Pasaron unos cuantos días desde que fui el banco. Estoy sentado frente a la computadora intentando hacer una reflexión sobre la posible reforma o reemplazo del sistema global económico y político. Me recibí de Contador Público en 2012 y luego de Profesor Universitario en 2016. Doy clases de economía en institutos de nivel secundario. Todas las semanas analizamos y reflexionamos con los alumnos temas de economía. Y, humildemente, me siento incapaz de responder esa pregunta. Creo que mi incapacidad radica en la imposibilidad de abarcar el término “global” en dos páginas. Los autores con los que trabajo en mis clases sostienen que “la economía estudia como las sociedades administran los recursos escasos para producir bienes y servicios, y distribuirlos entre los individuos”[1]. Partiendo de esta definición la economía práctica es el ejercicio de administrar, producir y distribuir bienes y servicios escasos.

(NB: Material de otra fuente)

(** A new block behind the indirect block. *)
Lemma maps_indirect V own fb i x N : maps V own fb i x N true -> 12 <= N < MAXFILE -> nmeta <= fb < 2 ^ 32 ->
  let V' := put_block V (ind x) (store32 (V (ind x)) (4 * (N - 12)) fb) in
  maps V' (give own fb i) (fb + 1) i x (N + 1) true /\
  file_block V' x N = fb /\ forall bn, 0 <= bn < N -> file_block V' x bn = file_block V x bn.
Proof.
  intros [H1 H2 H3 H4 [H5 H5o] H6 H7 H8 H9] HN Hfb V'.
  assert (Hi : V' (ind x) = store32 (V (ind x)) (4 * (N - 12)) fb) by apply put_block_same.
  assert (Hold : forall bn, 0 <= bn < N -> file_block V' x bn = file_block V x bn).
  { intros bn Hbn. destruct (decide (bn < 12)); [by rewrite !file_block_direct by lia|].
    rewrite !file_block_indirect, Hi by lia. apply load32_store32_ne. lia. }
  assert (Hnew : file_block V' x N = fb).
  { rewrite file_block_indirect, Hi by lia. rewrite load32_store32_eq. apply u32_small. pose proof nmeta_59. lia. }
  split; [|done]. split.
  - done.
  - lia.
  - done.
  - intros bn Hbn. destruct (decide (bn = N)) as [->|]; [rewrite Hnew, give_same; lia|].
    rewrite Hold by lia. destruct (H4 bn ltac:(lia)) as [Hr Ho]. rewrite give_other by lia. lia.
  - rewrite give_other by lia. lia.
  - intros a b Ha Hb E. destruct (decide (a = N)) as [->|], (decide (b = N)) as [->|]; [done|..].
    + rewrite Hnew, Hold in E by lia. destruct (H4 b ltac:(lia)). lia.
    + rewrite Hnew, Hold in E by lia. destruct (H4 a ltac:(lia)). lia.
    + rewrite !Hold in E by lia. apply H6; lia || done.
  - intros a _ Ha. destruct (decide (a = N)) as [->|]; [rewrite Hnew; lia|]. rewrite Hold by lia. apply H7; [done|lia].
  - intros bn Hbn. lia.
  - intros bn _ Hb1 Hb2. rewrite Hi, load32_store32_ne by lia. apply H9; [done|lia|lia].
Qed.
(* ===== verification/MkfsImage.v ===== *)
(** The image that mkfs leaves, as the kernel sees it: the theorems of FsSpec.v and
    DirSpec.v on reading and looking up apply to it. *)

From stdpp Require Import base numbers list sets strings.
From Stdlib Require Import ZArith Lia.
From S2P Require Import Prelude Mem CString Mmu Seg Kalloc Param Printf Kbd Proc Sleeplock Console.
From S2P Require Import Bio BioSpec Log LogSpec LogCrash Inode Fs FsSpec DirSpec Mkfs MkfsSpec.
Import CString Param Sleeplock Console Bio BioSpec Log LogSpec LogCrash Inode Fs FsSpec DirSpec Mkfs MkfsSpec.

Module MkfsImage.

(** *** The run *)

Definition dot : list Z := mk_dirent 1 ([46] ++ replicate 13 0).
Definition dotdot : list Z := mk_dirent 1 ([46; 46] ++ replicate 12 0).
Definition root_entries (hs : list hostfile) : list (list Z) := dot :: dotdot :: dirents 2 hs.

(** The files of the image, from inode 1 on. *)
Definition files (hs : list hostfile) : list (Z * list Z) := (T_DIR, concat (root_entries hs)) :: map as_file hs.

(** The size that the root directory gets at the end. *)
Definition rounded (n : Z) : Z := (n / 512 + 1) * 512.

Lemma root_16 hs : Forall (fun e => length e = 16%nat) (root_entries hs).
Proof. repeat (constructor; [done|]). apply dirents_16. Qed.

Lemma root_length hs : len (concat (root_entries hs)) = 16 * (2 + Z.of_nat (length hs)).
Proof. rewrite concat_16 by apply root_16. cbn [root_entries length]. rewrite dirents_length. lia. Qed.

Section run.
Context (host_ok : Z -> bool) (Hhost : forall b, 0 <= b < FSSIZE -> host_ok b = true).

Lemma zero_blocks l n : forall a s, 0 <= a -> a + Z.of_nat n <= FSSIZE -> imgsize s = a -> (forall b, img s b = zeroes) ->
  exists s', kiter (fun i => wsect host_ok i zeroes) (seqZ a (Z.of_nat n)) l s = Ok tt l s' /\
    imgsize s' = a + Z.of_nat n /\ (forall b, img s' b = zeroes) /\
    msb s' = msb s /\ freeinode s' = freeinode s /\ freeblock s' = freeblock s.
Proof.
  induction n as [|n IH]; intros a s Ha Hn Hs Hz.
  - exists s. change (seqZ a (Z.of_nat 0)) with (@nil Z). repeat split; try done. lia.
  - rewrite seqZ_cons by lia. replace (Z.pred (Z.of_nat (S n))) with (Z.of_nat n) by lia. cbn [kiter].
    erewrite bind_Ok by (unfold wsect; rewrite sector_small, Hhost by lia; reflexivity).
    set (s1 := s <| img ::= _ |> <| imgsize ::= _ |>).
    destruct (IH (Z.succ a) s1) as (s' & R & E1 & E2 & E3 & E4 & E5); [lia|lia|cbn; lia| |].
    { intros b. cbn. by destruct (b =? a). }
    exists s'. split; [exact R|]. split; [lia|done].
Qed.

(** The image before the root directory is made. *)
Lemma mkfs_begin l : exists s, inv (fun _ => 0) s [] /\ forall k : K mkst unit,
  (modify (fun s => s <| msb := sb0 |> <| freeblock := nmeta |>) ;;
   kiter (fun i => wsect host_ok i zeroes) (seqZ 0 FSSIZE) ;;
   wsect host_ok 1 (store_sb zeroes sb0) ;; k) l mkfs_start = k l s.
Proof.
  set (s0 := mkfs_start <| msb := sb0 |> <| freeblock := nmeta |>). assert (HF : FSSIZE = 1000) by done.
  destruct (zero_blocks l 1000 0 s0) as (s1 & R & E1 & E2 & E3 & E4 & E5); [lia|lia|done|done|].
  change (Z.of_nat 1000) with 1000 in R, E1. 
  assert (Hg : good s1) by (split; [done|done|rewrite E5; cbn; rewrite nmeta_59; lia|intros b y _; by rewrite E2]).
  exists (s1 <| img := put_block (img s1) 1 (store_sb zeroes sb0) |>). split.
  2: { intros k. kstep. fold s0. rewrite HF. erewrite bind_Ok by exact R.
       by erewrite bind_Ok by (apply (wsect_ok host_ok Hhost); [done|lia]). }
  split; cbn.
  - apply good_write; [done|]. rewrite E5. cbn. rewrite nmeta_59. lia.
  - by rewrite E4.
  - lia.
  - done.
  - by rewrite E5.
  - done.
  - intros b Hb. rewrite put_block_other by lia. apply E2.
  - intros i Hi. unfold node. destruct (iblock i ltac:(lia)) as [-> ?]. by rewrite put_block_other, E2 by lia.
Qed.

Me tomo el atrevimiento de decir que la economía es el cómo nos comportamos en relación a los recursos escasos. Cómo se comporta la sociedad. Cómo me comporto yo que soy parte de la sociedad. Esto implica una responsabilidad personal y comunitaria. Sin la responsabilidad en el actuar personal se debilita el actuar comunitario. Sin la responsabilidad comunitaria se debilita la responsabilidad personal. Pienso en el pasado. Pienso en nuestros héroes nacionales. Sin Belgrano no hubieses habido país. Pero sólo con Belgrano tampoco hubiésemos tenido una Nación libre. Fue necesaria la acción de muchos otros héroes y de muchas personas que no figuran en los libros de historia pero que sin ellos no hubiese sido posible. En mi relato intento mostrar en la realidad lo que Francisco describe de mejor forma en la encíclica. El “Deterioro de la calidad de vida” (LS Ptos. 43 a 47), la “Contaminación” (LS Ptos. 20 a 26), la “Inequidad planetaria” (LS Ptos. 48 a 52) y hasta “La debilidad de las relaciones” (LS Ptos. 53 a 59). Esto está presente en nuestras vidas. Nadie escapa a esto. Todos podemos hacer algo. Y, como dejo ver en mi relato, a mí me falta mucho. Espero después de haber cursado la Diplomatura y de haber escrito esta reflexión, poder cambiar mi vida. Poder incentivar a otros a mejorar el mundo. Sin esperar que por arte de magia o por la astucia de un héroe todos cambien. Espero que todos los ciudadanos de a pie hagamos el cambio. Y que todos los que realizamos actividades económicas y/o políticas seamos esos ciudadanos de a pie.

 

Andrés  


[1] Economía, principios y aplicaciones. Mochón y Beker. Editorial McGraw-Hill Editores S.A.